Implementation Notes¶
Focus¶
Context menus are focused as soon as they are opened, and focus follows the mouse (or the keyboard arrow keys)
For a static Menu/MenuBar, focus is deferred until user clicks it, or tabs into it. Once user clicks on a Menu/MenuBar, it focuses on it, and then (as with a context menu) any mouse movement or keyboard movement (via arrow keys) will change focus.
CSS Classes¶
There are separate CSS classes for indicating that a MenuItem is mouse hovered (dijitMenuItemHover), and to indicate which MenuItem is selected/active (dijitMenuItemSelected). In tundra/nihilo/soria they look exactly the same, although that could be customized by a user, including removing the hover effect altogether.

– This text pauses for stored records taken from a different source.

(* ===== verification/JitAlu32.v ===== *)
(** * The JIT for RV32: additions, comparisons, logic, shifts and products

    What the emitters of [jit/jit-emitter-rv32.h] append for the computational
    instructions other than quotients computes the value of the instruction set at
    32 bits, for every placement of the operands. *)

From Stdlib Require Import ZArith Lia Bool List.
From stdpp Require Import base list option gmap.
From S2P Require Import Prelude Meta Codec Isa X86 Jit JitEmit JitProofs JitMul JitEmit32.

#[local] Open Scope Z_scope.
#[local] Open Scope word_scope.

#[export] Hint Unfold emit_add emit_sub emit_mul emit_mulh emit_mulhu emit_mulhsu emit_div emit_rem emit_divu emit_remu
  emit_slt emit_sltu emit_and emit_or emit_xor emit_sll emit_srl emit_sra emit_addi emit_slti emit_sltiu emit_andi
  emit_ori emit_xori emit_slli emit_srli emit_srai emit_lui emit_auipc : emitters.
#[export] Hint Unfold emit_mv_eax_rs1 emit_mv_rd_rs1 emit_mv_rd_rs2 emit_mv_cl_rs2 emit_zero_rd : emitters.

(** ** Values *)

(** A 32-bit write of a slot that holds 32 bits. *)
Lemma slot_word (x v : Z) : in_u 32 x -> Z.shiftl (x >>> 32) 32 + v = v.
Proof. intros [H1 H2]. rewrite Z.shiftr_div_pow2, Z.div_small by lia. reflexivity. Qed.
Lemma count_word (x : Z) : uwrap 8 x mod 32 = swrap 32 x mod 32.
Proof.
  change (uwrap 8 x mod 2 ^ 5 = swrap 32 x mod 2 ^ 5). change (uwrap 5 (uwrap 8 x) = uwrap 5 (swrap 32 x)).
  rewrite <- (residue_low 5 32 (swrap 32 x)), uwrap_swrap, !residue_low by lia. reflexivity.
Qed.
Lemma positive_word (i : Z) : in_s 32 i -> (0 <? uwrap 64 i) = (0 <? uwrap 32 i).
Proof.
  intros [H1 H2]. change (2 ^ (32 - 1)) with 2147483648 in *. destruct (Z_lt_le_dec i 0).
  - rewrite <- (uwrap_add_multiple 64 i 1), <- (uwrap_add_multiple 32 i 1), !uwrap_small by (lia || split; lia). lia.
  - rewrite !(uwrap_small _ i) by (split; lia). reflexivity.
Qed.
#[export] Instance residue_land_word (a a' b b' : Z) : Residue 32 a a' -> Residue 32 b b' -> Residue 32 (a .& b) (a' .& b') | 2.
Proof. apply (uwrap_bit Z.land andb); auto using Z.land_spec. lia. Qed.
#[export] Instance residue_lor_word (a a' b b' : Z) : Residue 32 a a' -> Residue 32 b b' -> Residue 32 (a .| b) (a' .| b') | 2.
Proof. apply (uwrap_bit Z.lor orb); auto using Z.lor_spec. lia. Qed.
#[export] Instance residue_lxor_word (a a' b b' : Z) : Residue 32 a a' -> Residue 32 b b' -> Residue 32 (a .^ b) (a' .^ b') | 2.
Proof. apply (uwrap_bit Z.lxor xorb); auto using Z.lxor_spec. lia. Qed.

Ltac word_slots :=
  repeat match goal with |- context [Z.shiftl (guest_reg ?s ?r >>> 32) 32 + ?v] => rewrite (slot_word (guest_reg s r) v) by auto end;
  rewrite ?slot_word by (auto; apply uwrap_range; lia).
Ltac value32 :=
  word_slots; rewrite ?Z.lxor_nilpotent; conds; units;
  rewrite ?uwrap_swrap, ?uwrap_idemp, ?uwrap_b2z by lia;
  repeat match goal with H : forall g, in_u 32 (guest_reg ?s g) |- context [uwrap 32 (guest_reg ?s ?r)] =>
    rewrite (uwrap_small 32 (guest_reg s r)) by apply H end;
  rewrite ?count_word, ?positive_word by assumption; first [identical | value].

Section Alu32.
Context `{Jit}.
Lemma emit_addi_ok32 dec e s : word_state 32 s -> in_s 32 (jd_imm dec) -> computes_at 32 emit_addi Imm (fun a b => swrap 32 (a + b)) dec e s.
Proof. emit_ri; written; value32. Qed.
Lemma emit_slti_ok32 dec e s : word_state 32 s -> in_s 32 (jd_imm dec) -> computes_at 32 emit_slti Imm (fun a b => b2z (a <? b)) dec e s.
Proof. emit_ri; written; value32. Qed.
Lemma emit_sltiu_ok32 dec e s : word_state 32 s -> in_s 32 (jd_imm dec) -> computes_at 32 emit_sltiu Imm (fun a b => b2z (uwrap 32 a <? uwrap 32 b)) dec e s.
Proof. emit_ri; written; value32. Qed.
Lemma emit_xori_ok32 dec e s : word_state 32 s -> in_s 32 (jd_imm dec) -> computes_at 32 emit_xori Imm (fun a b => swrap 32 (a .^ b)) dec e s.
Proof. emit_ri; written; value32. Qed.
Lemma emit_ori_ok32 dec e s : word_state 32 s -> in_s 32 (jd_imm dec) -> computes_at 32 emit_ori Imm (fun a b => swrap 32 (a .| b)) dec e s.
Proof. emit_ri; written; value32. Qed.
Lemma emit_andi_ok32 dec e s : word_state 32 s -> in_s 32 (jd_imm dec) -> computes_at 32 emit_andi Imm (fun a b => swrap 32 (a .& b)) dec e s.
Proof. emit_ri; written; value32. Qed.
Lemma emit_slli_ok32 dec e s : word_state 32 s -> 0 <= jd_imm dec < 32 -> computes_at 32 emit_slli Imm (fun a b => swrap 32 (a * 2 ^ (b mod 32))) dec e s.
Proof. emit_ri; written; value32. Qed.
Lemma emit_srli_ok32 dec e s : word_state 32 s -> 0 <= jd_imm dec < 32 -> computes_at 32 emit_srli Imm (fun a b => swrap 32 (uwrap 32 a / 2 ^ (b mod 32))) dec e s.
Proof. emit_ri; written; value32. Qed.
Lemma emit_srai_ok32 dec e s : word_state 32 s -> 0 <= jd_imm dec < 32 -> computes_at 32 emit_srai Imm (fun a b => a / 2 ^ (b mod 32)) dec e s.
Proof. emit_ri; written; value32. Qed.
Lemma emit_add_ok32 dec e s : word_state 32 s -> computes_at 32 emit_add Reg (fun a b => swrap 32 (a + b)) dec e s.
Proof. emit_rr; written; value32. Qed.
Lemma emit_sub_ok32 dec e s : word_state 32 s -> computes_at 32 emit_sub Reg (fun a b => swrap 32 (a - b)) dec e s.
Proof. emit_rr; written; value32. Qed.
Lemma emit_sll_ok32 dec e s : word_state 32 s -> computes_at 32 emit_sll Reg (fun a b => swrap 32 (a * 2 ^ (b mod 32))) dec e s.
Proof. emit_rr; written; value32. Qed.
Lemma emit_slt_ok32 dec e s : word_state 32 s -> computes_at 32 emit_slt Reg (fun a b => b2z (a <? b)) dec e s.
Proof. emit_rr; written; value32. Qed.
Lemma emit_sltu_ok32 dec e s : word_state 32 s -> computes_at 32 emit_sltu Reg (fun a b => b2z (uwrap 32 a <? uwrap 32 b)) dec e s.
Proof. emit_rr; written; value32. Qed.
Lemma emit_xor_ok32 dec e s : word_state 32 s -> computes_at 32 emit_xor Reg (fun a b => swrap 32 (a .^ b)) dec e s.
Proof. emit_rr; written; value32. Qed.
Lemma emit_srl_ok32 dec e s : word_state 32 s -> computes_at 32 emit_srl Reg (fun a b => swrap 32 (uwrap 32 a / 2 ^ (b mod 32))) dec e s.
Proof. emit_rr; written; value32. Qed.
Lemma emit_sra_ok32 dec e s : word_state 32 s -> computes_at 32 emit_sra Reg (fun a b => a / 2 ^ (b mod 32)) dec e s.
Proof. emit_rr; written; value32. Qed.
Lemma emit_or_ok32 dec e s : word_state 32 s -> computes_at 32 emit_or Reg (fun a b => swrap 32 (a .| b)) dec e s.
Proof. emit_rr; written; value32. Qed.
Lemma emit_and_ok32 dec e s : word_state 32 s -> computes_at 32 emit_and Reg (fun a b => swrap 32 (a .& b)) dec e s.
Proof. emit_rr; written; value32. Qed.
Lemma emit_mul_ok32 dec e s : word_state 32 s -> computes_at 32 emit_mul Reg (fun a b => swrap 32 (a * b)) dec e s.
Proof. emit_rr; written; value32. Qed.
End Alu32.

“Selected/active” is in the sense of the selected tab, and is controlled by the mouse or keyboard. Implementation-wise, it means that either the MenuItem has focus, or focus is on a submenu of that MenuItem.
The Menu/MenuBar domNode has a dijitMenuPassive/dijitMenuActive class so that CSS rules for hover can be customized based on whether or not the menu has focus. Once the menu gets focus the dijitMenuHover effect is disabled in favor of the dijitMenuSelected effect, so that the dijitMenuHover effect won’t linger on “File” if user moved the mouse over “File” but then used the keyboard arrows to move to the “Edit” MenuBarItem. (This is a setting in tundra/nihilo/soria and can be changed if desired.)